Go through the entries below and copy every line that holds the word "brings".
- - - - -
(* ===== verification/Progress.v ===== *)
(** * Progress: what is left to do only gets less

    A measure of the outstanding work of a network state, in two parts: the
    sessions that are or may still get registered, each of which may make the
    server post any number of messages when it goes; and the weight of the
    outstanding operations and queued messages.  Every event that brings nothing
    new from a client decreases it, but for an accept that fails. *)

From S2P Require Import Prelude Text UnorderedMap Room RoomRepository RoomService.
From S2P Require Import RoomServiceSpec Json ControlDispatcher ControlDispatcherSpec.
From S2P Require Import ProtocolCodec ProtocolCodecSpec SessionRegistry Session SessionSpec.
From S2P Require Import Server System SystemInv SystemRun SystemSafety MessageTypes Effects.

(** ** Sums over the sessions *)

Definition sum_below (k : nat) (f : nat → nat) : nat := sum_list_with f (seq 0 k).

Lemma sum_below_S k f : sum_below (S k) f = sum_below k f + f k.
Proof. unfold sum_below. rewrite seq_S, sum_list_with_app. simpl. lia. Qed.

Lemma sum_below_le k f g : (∀ i, i < k → g i ≤ f i) → sum_below k g ≤ sum_below k f.
Proof.
  induction k as [|k IH]; intros Hle; [done|]. rewrite !sum_below_S.
  pose proof (Hle k ltac:(lia)). specialize (IH ltac:(auto)). lia.
Qed.

(** A function that differs at one point. *)
Lemma sum_below_grow k f g s b :
  (∀ i, i ≠ s → g i ≤ f i) → g s ≤ f s + b → sum_below k g ≤ sum_below k f + b.
Proof.
  intros Hle Hs. induction k as [|k IH]; [unfold sum_below; simpl; lia|].
  rewrite !sum_below_S. destruct (decide (k = s)) as [->|Hne]; [|specialize (Hle k Hne); lia].
  pose proof (sum_below_le s f g ltac:(intros; apply Hle; lia)). lia.
Qed.

Lemma sum_below_drop k f g s a :
  s < k → (∀ i, i ≠ s → g i ≤ f i) → g s + a ≤ f s → sum_below k g + a ≤ sum_below k f.
Proof.
  intros Hk Hle Hs. induction k as [|k IH]; [lia|]. rewrite !sum_below_S.
  destruct (decide (k = s)) as [->|Hne].
  - pose proof (sum_below_le s f g ltac:(intros; apply Hle; lia)). lia.
  - specialize (Hle k Hne). specialize (IH ltac:(lia)). lia.
Qed.

(** ** The measure *)

(** Operations after which a session may get registered. *)
Definition entering (c : completion) : nat :=
  match c with TlsHandshake _ | WebSocketAccept _ => 1 | _ => 0 end.

(** More than what the handler may add at once. *)
Definition weight (c : completion) : nat :=
  match c with
  | TcpAccept => 0
  | TlsHandshake _ | PostedSend _ _ => 3
  | WebSocketAccept _ | PostedClose _ => 2
  | WebSocketRead _ | WebSocketWrite _ _ | WebSocketClose _ => 1
  end.

Section measure.
Context `{BucketOrder, JsonLaws, CodeDraws, IdDraws}.
Implicit Types (n : Net) (s : SessionPtr).

Definition registrations n : nat :=
  sum_below (next_session n) (λ s, if registered_ (session_at n s) then 1 else 0).

Definition queued n : nat :=
  sum_below (next_session n) (λ s, length (write_queue_ (session_at n s))).

Definition at_stake n : nat := sum_list_with entering (pending n) + registrations n.

Definition backlog n : nat := sum_list_with weight (pending n) + queued n.

(** [n'] has less to do than [n]. *)
Definition less n' n : Prop :=
  at_stake n' < at_stake n ∨ at_stake n' ≤ at_stake n ∧ backlog n' < backlog n.

Lemma less_wf : well_founded less.
Proof.
  intros n. remember (at_stake n) as a eqn:Ha. revert n Ha.
  induction a as [a IHa] using lt_wf_ind. intros n ->.
  remember (backlog n) as b eqn:Hb. revert n Hb IHa.
  induction b as [b IHb] using lt_wf_ind. intros n -> IHa.
  constructor. intros n' [Hlt|[Hle Hlt]]; [by eapply IHa|].
  destruct (decide (at_stake n' < at_stake n)) as [Hlt'|Hge]; [by eapply IHa|].
  apply (IHb _ Hlt n' eq_refl). intros m Hm. apply IHa. lia.
Qed.

(** Taking a handler out takes its weight. *)
Lemma start_measure ev c n n0 :
  completion_of ev = Some c → start_event ev n = Some n0 →
  at_stake n = entering c + at_stake n0 ∧ backlog n = weight c + backlog n0.
Proof.
  intros Hc Hst. unfold start_event in Hst. rewrite Hc in Hst.
  apply fmap_Some in Hst as (l & Hl%take_out_perm & ->).
  unfold at_stake, backlog. rewrite Hl. split; simpl; rewrite <- Nat.add_assoc; done.
Qed.

Lemma at_stake_quiet n n' cs :
  quiet n n' → pending n' = pending n ++ cs →
  at_stake n' ≤ at_stake n + sum_list_with entering cs.
Proof.
  intros Hq Hp. unfold at_stake, registrations. rewrite Hp, sum_list_with_app, (qu_next _ _ Hq).
  assert (Hle : ∀ k, sum_below k (λ s, if registered_ (session_at n' s) then 1 else 0) ≤
    sum_below k (λ s, if registered_ (session_at n s) then 1 else 0)).
  { intros k. apply sum_below_le. intros s _.
    destruct (registered_ (session_at n' s)) eqn:Hr; [|lia].
    by rewrite (qu_registered _ _ Hq _ Hr). }
  specialize (Hle (next_session n)). lia.
Qed.

Lemma backlog_quiet n n' cs :
  quiet n n' → pending n' = pending n ++ cs →
  backlog n' = backlog n + sum_list_with weight cs.
Proof.
  intros Hq Hp. unfold backlog, queued. rewrite Hp, sum_list_with_app, (qu_next _ _ Hq).
  assert (Heq : ∀ k, sum_below k (λ s, length (write_queue_ (session_at n' s))) =
    sum_below k (λ s, length (write_queue_ (session_at n s)))).
  { intros k. apply Nat.le_antisymm; apply sum_below_le; intros s _;
      pose proof (qu_core _ _ Hq s) as [= _ _ ->]; done. }
  rewrite Heq. lia.
Qed.

(** A session that is taken out of the registry: what it makes the server
    post is paid for by the registration. *)
Lemma parting_measure s rooms l n n' :
  net_ok n → quiet n n' → parting s rooms n l → pending n' = pending n ++ posted l →
  registered_ (session_at n' s) = false →
  at_stake n' < at_stake n ∨ at_stake n' ≤ at_stake n ∧ backlog n' = backlog n.
Proof.
  intros Hn Hq Hl Hp Hreg'. assert (Hent : sum_list_with entering (posted l) = 0).
  { unfold posted. clear. by induction l. }
  destruct (registered_ (session_at n s)) eqn:Hreg.
  - left. unfold at_stake, registrations. rewrite Hp, sum_list_with_app, Hent, (qu_next _ _ Hq).
    assert (sum_below (next_session n) (λ i, if registered_ (session_at n' i) then 1 else 0) + 1 ≤
      sum_below (next_session n) (λ i, if registered_ (session_at n i) then 1 else 0)); [|lia].
    apply sum_below_drop with s; [exact (registered_known _ _ Hn Hreg)| |by rewrite Hreg, Hreg'].
    intros i _. destruct (registered_ (session_at n' i)) eqn:Hr; [|lia].
    by rewrite (qu_registered _ _ Hq _ Hr).
  - right. rewrite (parting_none _ _ _ _ Hl Hreg) in Hp. split.
    + pose proof (at_stake_quiet _ _ _ Hq Hp) as Hle. simpl in Hle. lia.
    + rewrite (backlog_quiet _ _ _ Hq Hp). simpl. lia.
Qed.

(** ** Every event that brings nothing new makes progress *)

(** Events that are neither the end of an accept nor a message nor a call of
    [Close] or [Stop]. *)
Definition internal (ev : io_event) : bool :=
  match ev with
  | EvTcpAccept _ | EvCloseCall _ | EvListenerStop | EvWebSocketRead _ (ReadMessage _ _) =>
      false
  | _ => true
  end.

Lemma failed_measure s rooms n rooms' n' :
  net_ok n → failed s rooms n rooms' n' →
  at_stake n' < at_stake n ∨ at_stake n' ≤ at_stake n ∧ backlog n' = backlog n.
Proof.
  intros Hn (l & Hl & _ & ->).
  apply parting_measure with s rooms l; [done|apply quiet_failed|done| |].
  - simpl. by rewrite pending_drop.
  - apply failed_unregistered.
Qed.

Lemma dropped_measure s rooms n rooms' n' :
  net_ok n → dropped s rooms n rooms' n' →
  at_stake n' < at_stake n ∨ at_stake n' ≤ at_stake n ∧ backlog n' = backlog n.
Proof.
  intros Hn (l & Hl & _ & ->). apply parting_measure with s rooms l; [done| |done| |].
  - etrans; [apply (quiet_drop s)|apply quiet_send_all].
  - simpl. by rewrite pending_drop.
  - apply (drop_unregistered s n).
Qed.

(** A flag of a session, or one more operation. *)
Lemma enqueue_measure c n :
  at_stake (enqueue c n) = at_stake n + entering c ∧
  backlog (enqueue c n) = backlog n + weight c.
Proof.
  unfold at_stake, backlog. change (registrations (enqueue c n)) with (registrations n).
  change (queued (enqueue c n)) with (queued n). simpl. rewrite !sum_list_with_app. simpl.
  split; lia.
Qed.

Lemma register_measure s n :
  at_stake (register s n) ≤ at_stake n + 1 ∧ backlog (register s n) = backlog n.
Proof.
  unfold at_stake, backlog, registrations, queued.
  assert (Hat : ∀ i, session_at (register s n) i =
    session_at (set_session s (set_registered true) n) i) by done.
  split.
  - simpl. rewrite <- Nat.add_assoc. apply Nat.add_le_mono_l. apply sum_below_grow with s.
    + intros i Hi. by rewrite Hat, session_at_set_ne.
    + destruct (registered_ _); lia.
  - simpl. f_equal. apply Nat.le_antisymm; apply sum_below_le; intros i _;
      by rewrite Hat, (set_session_proj write_queue_).
Qed.

Lemma do_write_measure s n :
  at_stake (do_write s n) = at_stake n ∧ backlog (do_write s n) ≤ backlog n + 1 ∧
  (write_queue_ (session_at n s) = [] → backlog (do_write s n) = backlog n).
Proof.
  unfold do_write. destruct (write_queue_ (session_at n s)) as [|m q]; [by split_and!; [|lia|]|].
  destruct (closing_ _); [by split_and!; [|lia|]|].
  destruct (enqueue_measure (WebSocketWrite s m) n) as [-> ->]. simpl. split_and!; [lia..|done].
Qed.

(** A change of one session's queue. *)
Lemma queue_measure s f n :
  (∀ x, registered_ (f x) = registered_ x) →
  at_stake (set_session s f n) = at_stake n ∧
  (∀ b, length (write_queue_ (session_at (set_session s f n) s)) ≤
          length (write_queue_ (session_at n s)) + b →
        backlog (set_session s f n) ≤ backlog n + b) ∧
  (∀ a, s < next_session n →
        length (write_queue_ (session_at (set_session s f n) s)) + a ≤
          length (write_queue_ (session_at n s)) →
        backlog (set_session s f n) + a ≤ backlog n).
Proof.
  intros Hf. unfold at_stake, backlog, registrations, queued. split_and!.
  - simpl. f_equal. apply Nat.le_antisymm; apply sum_below_le; intros i _;
      by rewrite (set_session_proj registered_).
  - intros b Hb. simpl. rewrite <- Nat.add_assoc. apply Nat.add_le_mono_l.
    apply sum_below_grow with s; [|done]. intros i Hi. by rewrite session_at_set_ne.
  - intros a Hk Ha. simpl. rewrite <- Nat.add_assoc. apply Nat.add_le_mono_l.
    apply sum_below_drop with s; [done| |done]. intros i Hi. by rewrite session_at_set_ne.
Qed.

Lemma pushed_measure s m n :
  at_stake (pushed s m n) = at_stake n ∧ backlog (pushed s m n) ≤ backlog n + 2.
Proof.
  destruct (queue_measure s (queue_push m) n) as (Hs & Hb & _); [done|].
  assert (Hpush : backlog (set_session s (queue_push m) n) ≤ backlog n + 1).
  { apply Hb. rewrite session_at_set, decide_True by done. unfold session_at.
    destruct (sessions n !! s); simpl; [rewrite length_app; simpl; lia|lia]. }
  unfold pushed. destruct (write_queue_ (session_at n s)); [|lia].
  destruct (do_write_measure s (set_session s (queue_push m) n)) as (-> & Hd & _). lia.
Qed.

Lemma popped_measure s m n :
  s < next_session n → write_queue_ (session_at n s) ≠ [] →
  at_stake (popped s m n) = at_stake n ∧ backlog (popped s m n) ≤ backlog n.
Proof.
  intros Hk Hq. destruct (queue_measure s (queue_pop m) n) as (Hs & _ & Hb); [done|].
  specialize (Hb 1 Hk). unfold popped.
  destruct (do_write_measure s (set_session s (queue_pop m) n)) as (-> & Hd & _).
  split; [done|]. etrans; [exact Hd|]. apply Hb.
  rewrite session_at_set, decide_True by done. revert Hq. unfold session_at.
  destruct (sessions n !! s) as [x|]; simpl; [|done].
  destruct (write_queue_ x); simpl; [done|lia].
Qed.

(** The handler of a completed operation: it has to stay below its weight. *)
Lemma less_start ev c n n0 n' :
  completion_of ev = Some c → start_event ev n = Some n0 →
  at_stake n' < at_stake n0 ∨
    at_stake n' ≤ at_stake n0 + entering c ∧ backlog n' < backlog n0 + weight c →
  less n' n.
Proof.
  intros Hc Hst Hor. destruct (start_measure ev c n n0 Hc Hst) as [Ha Hb]. unfold less. lia.
Qed.

Lemma closed_measure s is_open rooms n rooms' n' tls :
  net_ok n → effect tls (EvPostedClose s is_open) rooms n rooms' n' →
  at_stake n' < at_stake n ∨ at_stake n' ≤ at_stake n ∧ backlog n' ≤ backlog n + 1.
Proof.
  intros Hn. simpl. destruct (closing_ (session_at n s)); [intros [_ ->]; lia|].
  intros (n1 & Hd & ->).
  assert (Hn1 : at_stake n1 < at_stake n ∨ at_stake n1 ≤ at_stake n ∧ backlog n1 ≤ backlog n).
  { destruct (queue_measure s set_closing n) as (Ha & Hb & _); [done|].
    specialize (Hb 0). rewrite (set_session_proj write_queue_) in Hb by done.
    specialize (Hb ltac:(lia)).
    destruct (dropped_measure s rooms (set_session s set_closing n) rooms' n1); [|done|lia..].
    exact (net_ok_same n _ (same_closing s n) Hn). }
  destruct is_open.
  - destruct (enqueue_measure (WebSocketClose s) n1) as [-> ->]. simpl. lia.
  - destruct (queue_measure s set_lowest_closed n1) as (-> & Hb & _); [done|].
    specialize (Hb 0). rewrite (set_session_proj write_queue_) in Hb by done.
    specialize (Hb ltac:(lia)). lia.
Qed.

(** An accept that fails leaves as much to do as before. *)
Lemma failed_accept_less tls rooms n n0 rooms' n' m :
  start_event (EvTcpAccept true) n = Some n0 →
  effect tls (EvTcpAccept true) rooms n0 rooms' n' → less m n' → less m n.
Proof.
  intros Hst [_ ->] Hm.
  destruct (start_measure (EvTcpAccept true) TcpAccept n n0 eq_refl Hst) as [Ha Hb].
  simpl in Ha, Hb. unfold less in *. destruct (negb (acceptor_open n0)); [lia|].
  destruct (enqueue_measure TcpAccept n0) as [Ha' Hb']. simpl in Ha', Hb'. lia.
Qed.

Lemma effect_less tls ev rooms n n0 rooms' n' :
  io_ok n → net_ok n0 → internal ev = true → start_event ev n = Some n0 →
  effect tls ev rooms n0 rooms' n' → less n' n.
Proof.
  intros Hio Hn Hin Hst He.
  assert (Hless : ∀ c, completion_of ev = Some c →
    at_stake n' < at_stake n0 ∨
      at_stake n' ≤ at_stake n0 + entering c ∧ backlog n' < backlog n0 + weight c → less n' n).
  { intros c Hc. exact (less_start ev c n n0 n' Hc Hst). }
  assert (Hfail : ∀ s c, completion_of ev = Some c → 0 < weight c →
    failed s rooms n0 rooms' n' → less n' n).
  { intros s c Hc Hw Hf. apply (Hless c Hc).
    destruct (failed_measure s rooms n0 rooms' n' Hn Hf); lia. }
  destruct ev as [error|s error|s error|s result|s m error|s|s m|s is_open|s|]; try done.
  - destruct error; simpl in He; [eapply Hfail; [done|simpl; lia|done]|].
    eapply Hless; [done|]. destruct He as [_ ->].
    destruct (enqueue_measure (WebSocketAccept s) n0) as [-> ->]. simpl. lia.
  - destruct error; simpl in He; [eapply Hfail; [done|simpl; lia|done]|].
    eapply Hless; [done|]. destruct He as [_ ->].
    destruct (enqueue_measure (WebSocketRead s) (register s n0)) as [-> ->].
    destruct (register_measure s n0) as [Ha ->]. simpl. lia.
  - destruct result as [| |m got_text]; simpl in He; [|eapply Hfail; [done|simpl; lia|done]|done].
    eapply Hless; [done|]. simpl. destruct (dropped_measure s rooms n0 rooms' n' Hn He); lia.
  - destruct error; simpl in He; [eapply Hfail; [done|simpl; lia|done]|].
    eapply Hless; [done|]. destruct He as [_ ->]. simpl.
    unfold start_event in Hst. simpl in Hst. apply fmap_Some in Hst as (l & Hl & ->).
    destruct (wk_front _ _ _ (start_write s m n l Hio Hl)) as [q Hq].
    destruct (popped_measure s m (set_pending l n)) as [-> Hb]; [|by rewrite Hq|lia].
    apply (net_known _ Hn). destruct (sessions (set_pending l n) !! s) eqn:Hx; [by eexists|].
    by rewrite (session_at_unknown _ s Hx) in Hq.
  - eapply Hless; [done|]. destruct He as [_ ->]. simpl. lia.
  - eapply Hless; [done|]. destruct He as [_ ->]. simpl.
    destruct (pushed_measure s m n0) as [-> Hb]. lia.
  - eapply Hless; [done|]. simpl.
    destruct (closed_measure s is_open rooms n0 rooms' n' tls Hn He); lia.
Qed.
End measure.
- - - - -
[Response]
    outstanding operations and queued messages.  Every event that brings nothing
(** ** Every event that brings nothing new makes progress *)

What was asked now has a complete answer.